Tue 04-05-2021 12:43 PM
ABU DHABI, 4th May, 2021 (WAM) -- Researchers from New York University (NYU) Abu Dhabi’s Centre for Genomics and Systems Biology have successfully sequenced the genome of previously extinct date palm varieties that lived more than 2,000 years ago.
They did so using date palm seeds that were recovered from archaeological sites in the southern Levant region and radiocarbon-dated from the 4th century BCE to the 2nd century CE.
The researchers germinated the seeds, conducted whole genome sequencing of the germinated samples and used this genome data to examine the genetics of these Judean date palms.
This study marks the first time researchers have sequenced the genomes of plants from ancient germinated seeds.
By examining the genome of the (Phoenix dactylifera L.) species that thrived centuries ago, Professor of Biology Michael D. Purugganan and his NYUAD colleagues, along with research partners in Israel and France, were able to see how these plants evolved over a period of time.

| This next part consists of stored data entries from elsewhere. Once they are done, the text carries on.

Lemma enter_new_spec m1 entry s x object offset needs_copy prot max_prot inheritance : place m size_ mask m1 entry s x ->
  exists m2, enter_new entry s x size_ object offset needs_copy prot max_prot inheritance m1 = Some m2 /\ m_log m2 = m_log m /\
    (forall sub o, refs sub o (m_entries m2) = refs sub o (m_entries m) + refers sub o (new_entry s object offset needs_copy prot max_prot inheritance)) /\
    entered_ok m2 s (fun a => view_entry a (new_entry s object offset needs_copy prot max_prot inheritance)).
Proof using Hok Hsize.
  intros Hpl. pose proof (fun a => place_free m1 entry s x a Hpl) as Hfree. destruct Hpl as (A & B & (h & t & k & -> & Hh) & _ & Hl & -> & -> & Hmin & Hmax & _ & HA & HB).
  destruct (ok_list _ Hok) as [Hc Hnd]. rewrite Hl in Hc, Hnd. pose proof (locked_list m Hok h t k) as Hm. rewrite Hl in Hm.
  set (new := new_entry s object offset needs_copy prot max_prot inheritance). unfold enter_new.
  assert (exists below, (if last_ptr HEAD A =? HEAD then Some (m_min (set_lock t k (set_hint h m)))
    else LET e <- deref (set_lock t k (set_hint h m)) (last_ptr HEAD A) ;; Some (vme_end e)) = Some below) as [below ->].
  { destruct (last_ptr_cases A) as [[-> ->]|(A' & q & e & -> & ->)]; [by eexists|]. rewrite <- app_assoc in Hm, Hnd. cbn [app] in Hm, Hnd. rewrite (at_ptr _ _ _ _ Hnd), Hm, at_deref by done. by eexists. }
  fold new. rewrite Hm. set (M := set_lock t k (set_hint h m)) in *. unfold vm_map_entry_create. cbn [m_entries with_list]. fold (fresh (A ++ B)).
  rewrite at_link by done. set (L := A ++ (fresh (A ++ B), new) :: B).
  assert (list_ok (m_min m) (m_max m) L) as HL.
  { split; [|by apply fresh_between]. eapply chain_between; [exact Hc|exact HA|exact HB| | | |]; cbn; unfold is_u32 in *; lia || done. }
  pose proof (total_bound _ _ _ (proj1 HL)) as Htb. destruct (ok_bounds _ Hok) as [Hb1 Hb2].
  assert (u32 (m_size (with_list (A ++ B) (m_log m) M) + size_) = total L) as Hsz.
  { cbn. rewrite (ok_size _ Hok), Hl. unfold L in *. rewrite !total_app in *. cbn [total] in *. replace (total A + total B + size_) with (total A + (vme_end new - vme_start new + total B)) by (cbn; lia).
    apply u32_small. unfold is_u32. lia. }
  rewrite Hsz. set (M2 := set_size (total L) (with_list L (m_log m) M)).
  assert (forall m3, (m3 = M2 \/ m3 = set_first_free (fresh (A ++ B)) M2) -> m_log (SAVE_HINT (fresh (A ++ B)) m3) = m_log m /\ m_entries (SAVE_HINT (fresh (A ++ B)) m3) = L /\ map_ok (SAVE_HINT (fresh (A ++ B)) m3) /\
    m_min m3 = m_min m /\ m_max m3 = m_max m) as H3.
  { assert (fresh (A ++ B) ∈ HEAD :: ids L) as Hin by (unfold L; rewrite ids_app; cbn; set_solver).
    assert (m_first_free m ∈ HEAD :: ids L) as Hff by (pose proof (ok_first_free _ Hok) as Hf; rewrite Hl, ids_app in Hf; unfold L; rewrite ids_app; cbn; set_solver).
    intros m3 [-> | ->]; (split; [done|]; split; [done|]; split; [constructor; cbn; done|done]). }
  eexists. split; [reflexivity|]. match goal with |- m_log (SAVE_HINT _ ?M3) = _ /\ _ => destruct (H3 M3) as (E1 & E2 & E3 & E4); [destruct (_ && _); [by right|by left]|] end.
  split; [exact E1|]. split.
  - intros sub o. rewrite E2, Hl. unfold L. rewrite !refs_app. cbn [refs]. lia.
  - constructor; [exact E3|lia|exact E4|exact Hfree|]. intros a. unfold view. rewrite E2, Hl. by apply viewl_between.
Qed.

(** The entry below, with its end moved. *)
Lemma enter_coalesce_spec m1 entry s x object prot max_prot inheritance : place m size_ mask m1 entry s x ->
  enter_coalesce entry s x object prot max_prot inheritance m1 = Some (m1, false) \/
  exists m2 e, enter_coalesce entry s x object prot max_prot inheritance m1 = Some (m2, true) /\ enter_extends e s object prot max_prot inheritance = true /\
    (forall sub o, refs sub o (m_entries m2) = refs sub o (m_entries m)) /\ (forall sub o, balance sub o (m_log m2) = balance sub o (m_log m)) /\
    entered_ok m2 s (fun a => view_entry a e).
Proof using Hok Hsize.
  intros Hpl. pose proof (fun a => place_free m1 entry s x a Hpl) as Hfree. destruct Hpl as (A & B & (h & t & k & -> & Hh) & _ & Hl & -> & -> & Hmin & Hmax & _ & HA & HB).
  destruct (ok_list _ Hok) as [Hc Hnd]. pose proof (locked_list m Hok h t k) as Hm. unfold enter_coalesce.
  destruct (last_ptr_cases A) as [[-> ->]|(A' & q & e & -> & ->)]; [by left|]. rewrite <- app_assoc in Hl. cbn [app] in Hl. rewrite Hl in Hm, Hc, Hnd.
  rewrite (at_ptr _ _ _ _ Hnd), Hm. set (M := set_lock t k (set_hint h m)) in *. rewrite at_deref by done.
  destruct (enter_extends e s object prot max_prot inheritance) eqn:Ex; cbn [negb]; [|by left].
  assert (vme_end e = s) as Hes by (unfold enter_extends in Ex; rewrite !andb_true_iff, !Z.eqb_eq in Ex; tauto).
  assert (forall log, let m3 := put_entry q (vme_set_range (vme_start e) (s + size_) e) (set_size (u32 (m_size (with_list (A' ++ (q, e) :: B) log M) + (s + size_ - vme_end e))) (with_list (A' ++ (q, e) :: B) log M)) in
    m_log m3 = log /\ (forall sub o, refs sub o (m_entries m3) = refs sub o (m_entries m)) /\ entered_ok m3 s (fun a => view_entry a e)) as H3.
  { intros log. set (e' := vme_set_range (vme_start e) (s + size_) e). set (L := A' ++ (q, e') :: B).
    pose proof (at_put A' q e B log (set_size (u32 (m_size M + (s + size_ - vme_end e))) M) Hnd e') as Hput. cbn zeta.
    change (set_size (u32 (m_size (with_list (A' ++ (q, e) :: B) log M) + (s + size_ - vme_end e))) (with_list (A' ++ (q, e) :: B) log M))
      with (with_list (A' ++ (q, e) :: B) log (set_size (u32 (m_size M + (s + size_ - vme_end e))) M)). rewrite Hput. fold L.
    pose proof Hc as Hc'. apply chain_mid in Hc' as (C1 & C2 & C3). destruct (ok_bounds _ Hok) as [Hb1 Hb2].
    assert (list_ok (m_min m) (m_max m) L) as HL.
    { split; [|by eapply no_dup_perm; [| |exact Hnd]]. unfold L. apply chain_mid. cbn. split; [done|]. unfold is_u32 in *. split; [lia|].
      destruct B as [|[q' y] B]; cbn in *; [lia|]. apply Forall_cons in HB as [HB _]. cbn in HB. intuition lia. }
    pose proof (total_bound _ _ _ (proj1 HL)) as Htb.
    assert (u32 (m_size M + (s + size_ - vme_end e)) = total L) as ->.
    { cbn. rewrite (ok_size _ Hok), Hl. unfold L in *. rewrite !total_app in *. cbn [total] in *. rewrite u32_small; [cbn; lia|]. cbn in *. unfold is_u32. lia. }
    assert (ids L = ids (m_entries m)) as Hids by (rewrite Hl; unfold L; by rewrite !ids_app).
    split; [done|]. split; [intros sub o; cbn; rewrite Hl; unfold L; by rewrite !refs_app|]. constructor; [|lia|done|exact Hfree|].
    - constructor; cbn; [done|done|done|done|by rewrite Hids|rewrite Hids; apply Hok].
    - intros a. unfold view. cbn. rewrite Hl. unfold L, in_range. rewrite !viewl_app. cbn [viewl]. unfold covers. cbn [vme_start vme_end e' vme_set_range].
      change (view_entry a e') with (view_entry a e). destruct (viewl A' a) as [v|] eqn:Ev.
      + assert (a < s) as Has. { destruct (Z.lt_ge_cases a s); [done|]. rewrite (viewl_above _ _ _ _ C1) in Ev by lia. done. } by rewrite (proj2 (Z.leb_gt s a)) by done.
      + rewrite Hes. unfold is_u32 in Hsize. destruct (Z.leb_spec (vme_start e) a), (Z.ltb_spec a (s + size_)), (Z.ltb_spec a s), (Z.leb_spec s a); cbn [andb]; try done; lia. }
  unfold vm_object_coalesce. rewrite Z.eqb_refl. cbn [negb]. destruct (vme_object e =? VM_OBJECT_NULL).
  - right. destruct (H3 (m_log m)) as (E1 & E2 & E3). eexists _, e. split; [reflexivity|]. split; [done|]. split; [exact E2|]. split; [by rewrite E1|exact E3].
  - destruct (object_extends _ _); cbn [negb]; [|by left]. right. match goal with |- context [emit ?ev ?M'] => destruct (H3 (ev :: m_log m)) as (E1 & E2 & E3) end.
    eexists _, e. split; [reflexivity|]. split; [done|]. split; [exact E2|]. split; [intros sub o; by destruct sub|exact E3].
Qed.
End Enter.

Section Thms.
Context {E : VmEnv}.

Lemma entered_ok_lock m size_ m' s v t k : entered_ok m size_ m' s v -> entered_ok m size_ (set_lock t k m') s v.
Proof using. intros [? ? ? ? ?]. constructor; try done. by apply ok_set_lock. Qed.

Lemma entered_ok_emit m size_ m' s v ev : entered_ok m size_ m' s v -> entered_ok m size_ (emit ev m') s v.
Proof using. intros [[? ? ? ? ? ?] ? ? ? ?]. by constructor; [constructor|..]. Qed.

(** What [vm_map_enter] must leave. *)
Definition enter_post (m : vm_map) (address size_ mask : Z) (anywhere : bool) (object offset : Z) (needs_copy : bool) (prot max_prot inheritance : Z) (r : entered) : Prop :=
  match r with
  | Entered m' VM_SUCCESS s =>
      m_lock m' = Unlocked /\ Z.land s mask = 0 /\ (anywhere = false -> s = address) /\
      (exists v, entered_ok m size_ m' s v /\
        ((forall a, v a = view_entry a (new_entry size_ s object offset needs_copy prot max_prot inheritance)) \/
         object = VM_OBJECT_NULL /\ exists e, enter_extends e s object prot max_prot inheritance = true /\ forall a, v a = view_entry a e)) /\
      (forall sub o, sub = true \/ o <> VM_OBJECT_NULL ->
        net sub o (m_entries m') (m_log m') = net sub o (m_entries m) (m_log m) + (if negb sub && (object =? o) then 1 else 0))
  | Entered m' _ s => s = address /\ searched_map m m'
  | Enter_blocks m' => m_wait_for_space m = true /\ m_lock m' = Unlocked /\ searched_map m m'
  end.

Lemma vm_map_enter_spec m address size_ mask anywhere object offset needs_copy prot max_prot inheritance :
  map_ok m -> is_u32 address -> is_u32 size_ -> is_u32 mask ->
  exists r, vm_map_enter address size_ mask anywhere object offset needs_copy prot max_prot inheritance m = Some r /\
    enter_post m address size_ mask anywhere object offset needs_copy prot max_prot inheritance r.
Proof using.
  intros Hok Ha Hs Hm. unfold vm_map_enter, enter_post.
  assert (exists r, (if anywhere then enter_anywhere address size_ mask m else enter_at address size_ mask m) = Some r /\
    match r with
    | Found m1 entry s x => place m size_ mask m1 entry s x /\ (anywhere = false -> s = address)
    | Fails m1 kr => kr <> VM_SUCCESS /\ searched_map m m1
    | Must_wait m1 => m_wait_for_space m = true /\ m_lock m1 = Unlocked /\ searched_map m m1
    end) as (r & -> & Hr).
  { destruct anywhere.
    - destruct (enter_anywhere_spec m address size_ mask Hok Hs Hm Ha) as (r & -> & Hr). exists r. split; [done|]. destruct r as [? ? ? ?|? ?|?]; cbn in Hr; [by destruct Hr|by destruct Hr as (-> & ? & _)|by destruct Hr as (? & ? & ? & _)].
    - destruct (enter_at_spec m address size_ mask Hok Hs Ha) as (r & -> & Hr). exists r. split; [done|]. destruct r as [? ? ? ?|? ?|?]; cbn in Hr; [by destruct Hr|done|done]. }
  destruct r as [m1 entry s x|m1 kr|m1]; [|eexists; split; [done|]; destruct Hr as [Hne Hsm]; by destruct kr|eexists; by split].
  destruct Hr as [Hpl Hat]. assert (Z.land s mask = 0) as Hal by (by destruct Hpl as (A & B & ? & ? & ? & ? & ? & ? & ? & ? & _)).
  destruct (enter_coalesce_spec m size_ mask Hok Hs m1 entry s x object prot max_prot inheritance Hpl) as [->|(m2 & e & -> & Hex & Hrefs & Hbal & Hen)].
  - destruct (enter_new_spec m size_ mask Hok Hs m1 entry s x object offset needs_copy prot max_prot inheritance Hpl) as (m2 & -> & Hlog & Hrefs & Hen).
    eexists. split; [done|]. set (ev := Ev_pmap_enter s x object offset prot).
    assert (forall m3, m3 = map_unlock m2 \/ m3 = emit ev (map_unlock m2) -> m_lock m3 = Unlocked /\ m_entries m3 = m_entries m2 /\ (forall sub o, balance sub o (m_log m3) = balance sub o (m_log m)) /\
      entered_ok m size_ m3 s (fun a => view_entry a (new_entry size_ s object offset needs_copy prot max_prot inheritance))) as H3.
    { rewrite <- Hlog. intros m3 [-> | ->]; (split; [done|]); (split; [done|]); (split; [by intros []|]); [by apply entered_ok_lock|by apply entered_ok_emit, entered_ok_lock]. }
    lazy beta iota zeta. match goal with |- m_lock ?M3 = _ /\ _ => destruct (H3 M3) as (L1 & L2 & L3 & L4); [destruct (_ && _); [by right|by left]|] end.
    split; [exact L1|]. split; [done|]. split; [done|]. split; [eexists; split; [exact L4|by left]|].
    intros sub o Ho. unfold net. rewrite L2, L3, Hrefs. unfold refers. cbn. destruct sub; cbn; lia.
  - eexists. split; [done|]. split; [done|]. split; [done|]. split; [done|].
    assert (object = VM_OBJECT_NULL) as -> by (unfold enter_extends in Hex; rewrite !andb_true_iff, !Z.eqb_eq in Hex; tauto).
    split; [eexists; split; [by apply entered_ok_lock|]; right; split; [done|]; by exists e|].
    intros sub o Ho. unfold net. cbn [m_entries m_log map_unlock set_lock]. rewrite Hrefs, Hbal.
    destruct sub; cbn [negb andb]; [lia|]. rewrite (proj2 (Z.eqb_neq VM_OBJECT_NULL o)) by (intros <-; naive_solver). lia.
Qed.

In this case, they observed that between the 4th century BCE and 2nd century CE, date palms in the eastern Mediterranean started to show increasing levels of genes from another species, Phoenix theophrasti, which today grows in Crete and some other Greek islands, as well as southwestern Turkey, as a result of hybridisation between species. They conclude that the increasing level of genes from P. theophrasti over this period shows the increasing influence of the Roman Empire in the eastern Mediterranean.

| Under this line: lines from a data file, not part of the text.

(** The free-space hint is moved before the range. *)
Lemma delete_first_free m start A B log : map_ok (with_list (A ++ B) log m) -> ends_by start A -> starts_from start B ->
  let m1 := with_list (A ++ B) log m in
  exists fs fe ff, vme_links m1 (m_first_free m1) = Some (fs, fe) /\
    (if start <=? fs then LET prev <- vme_prev m1 (first_ptr B) ;; Some (set_first_free prev m1) else Some m1)
    = Some (with_list (A ++ B) log (set_first_free ff m)) /\ ff ∈ HEAD :: ids A.
Proof using.
  intros Hok HA HB m1. destruct (ok_list _ Hok) as [Hc Hnd]. cbn in Hnd. pose proof (ok_first_free _ Hok) as Hf. cbn in Hf.
  assert (exists fs fe, vme_links m1 (m_first_free m) = Some (fs, fe) /\ (start <= fs \/ m_first_free m ∈ HEAD :: ids A)) as (fs & fe & Hlk & Hor).
  { apply elem_of_cons in Hf as [Hf|Hf]; [rewrite Hf; eexists _, _; split; [done|]; right; set_solver|].
    destruct (in_split_ptr _ _ Hf) as (A1 & e & B1 & Hl). unfold m1. rewrite Hl. rewrite at_links by (by rewrite <- Hl). eexists _, _. split; [done|].
    rewrite ids_app in Hf. apply elem_of_app in Hf as [Hf|Hf]; [right; set_solver|]. left.
    destruct (in_split_ptr _ _ Hf) as (A2 & e2 & B2 & Hl2). subst B. rewrite app_assoc in Hl.
    assert (e = e2) as ->.
    { rewrite app_assoc in Hnd. pose proof (find_ptr_mid (A ++ A2) (m_first_free m) e2 B2) as F1. destruct (no_dup_mid _ _ _ _ Hnd) as (_ & F2 & _). specialize (F1 F2).
      rewrite Hl in F1, Hnd. destruct (no_dup_mid _ _ _ _ Hnd) as (_ & F3 & _). rewrite find_ptr_mid in F1 by done. congruence. }
    apply Forall_app in HB as [_ HB]. apply Forall_cons in HB as [HB _]. done. }
  destruct (Z.leb_spec start fs).
  - exists fs, fe, (last_ptr HEAD A). split; [done|]. rewrite (proj2 (Z.leb_le _ _)) by done. unfold m1. rewrite ptr_before by done. split; [done|apply last_ptr_in].
  - exists fs, fe, (m_first_free m). split; [done|]. rewrite (proj2 (Z.leb_gt _ _)) by done. split; [unfold m1; by destruct m|]. destruct Hor; [lia|done].
Qed.

(** What deletion of the addresses from [s] to [y] makes of a map. *)
Definition deleted (s y : Z) (m m' : vm_map) : Prop :=
  map_ok m' /\ same_refs m m' /\
  (forall a, view m' a = if in_range s y a then (match view m a with Some v => if stays v then Some v else None | None => None end) else view m a) /\
  exists new, m_log m' = new ++ m_log m /\
    (forall a v, in_range s y a = true -> view m a = Some v -> stays v = false -> untranslated new a v) /\
    forall hw a, allowed (view m a) (hw a) -> (in_range s y a = true -> forall v, view m a = Some v -> private v (hw a)) -> allowed (view m' a) (hw_after new hw a).

Lemma deleted_ext s y m m1 m2 : deleted s y m m1 -> map_ok m2 -> m_entries m2 = m_entries m1 ->
  (m_log m2 = m_log m1 \/ m_log m2 = Ev_wakeup :: m_log m1) -> deleted s y m m2.
Proof using.
  intros (D1 & D2 & D3 & new & D4 & D5 & D6) Hok He Hl. split; [done|]. unfold same_refs, same_net, net, view in *. rewrite He. split; [|split; [done|]].
  - intros sub o Ho. rewrite (D2 sub o Ho). destruct Hl as [-> | ->]; [done|]. by destruct sub.
  - destruct Hl as [-> | ->]; [by exists new|]. exists (Ev_wakeup :: new). split; [by rewrite D4|]. split; [|intros hw a H1 H2; by apply D6].
    intros a v H1 H2 H3. apply (untranslated_app [Ev_wakeup]). right. by apply D5.
Qed.
(* ===== verification/VmMapWire.v ===== *)
(** * Address maps: wiring

    Unwiring and wiring of a range against the wired counts of its addresses; a
    wiring that fails restores every count. *)
From S2P Require Import Prelude VmMap VmMapOps VmMapInv VmMapFind VmMapSpec.

(** ** Counts *)

Definition counts_ok (e : vm_map_entry) : Prop := 0 <= vme_wired_count e < 2 ^ 16 /\ 0 <= vme_user_wired_count e < 2 ^ 16.

Lemma half_small x : 0 <= x < 2 ^ 16 -> half x = x.
Proof. apply Z.mod_small. Qed.

Lemma half_inv x : 0 <= x < 2 ^ 16 -> half (half (x + 1) - 1) = x.
Proof. intros Hx. unfold half. rewrite Zminus_mod_idemp_l. rewrite Z.mod_small by lia. lia. Qed.

(** Wiring and unwiring are inverse, also where a count wraps around. *)
Lemma wire_down_up user e : counts_ok e -> wire_down user (wire_up user e) = e.
Proof.
  intros [Hw Hu]. destruct user; unfold wire_down, wire_up, vme_set_wired; cbn [vme_wired_count vme_user_wired_count vme_start vme_end vme_object vme_offset
    vme_is_shared vme_is_sub_map vme_in_transition vme_needs_wakeup vme_needs_copy vme_protection vme_max_protection vme_inheritance vme_projected_on].
  - rewrite half_inv by done. destruct (Z.eqb_spec (vme_user_wired_count e) 0); [rewrite half_inv by done|]; by destruct e.
  - rewrite half_inv by done. by destruct e.
Qed.

Lemma wire_up_range user e : vme_start (wire_up user e) = vme_start e /\ vme_end (wire_up user e) = vme_end e /\ vme_object (wire_up user e) = vme_object e /\
  vme_is_sub_map (wire_up user e) = vme_is_sub_map e /\ vme_protection (wire_up user e) = vme_protection e.
Proof. by destruct user. Qed.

Their findings have been published in the journal Proceedings of the National Academy of Science USA.
"We are fortunate that date palm seeds can live a long time – in this case, more than 2,000 years – and germinate with minimal DNA damage, in the dry environment of the region," Purugganan said. "This ‘resurrection genomics’ approach is a remarkably effective way to study the genetics and evolution of past and possibly extinct species like Judean date palms."
He added, "By reviving biological material such as germinating ancient seeds from archaeological, paleontological sites, or historical collections, we can not only study the genomes of lost populations but also, in some instances, rediscover genes that may have gone extinct in modern varieties."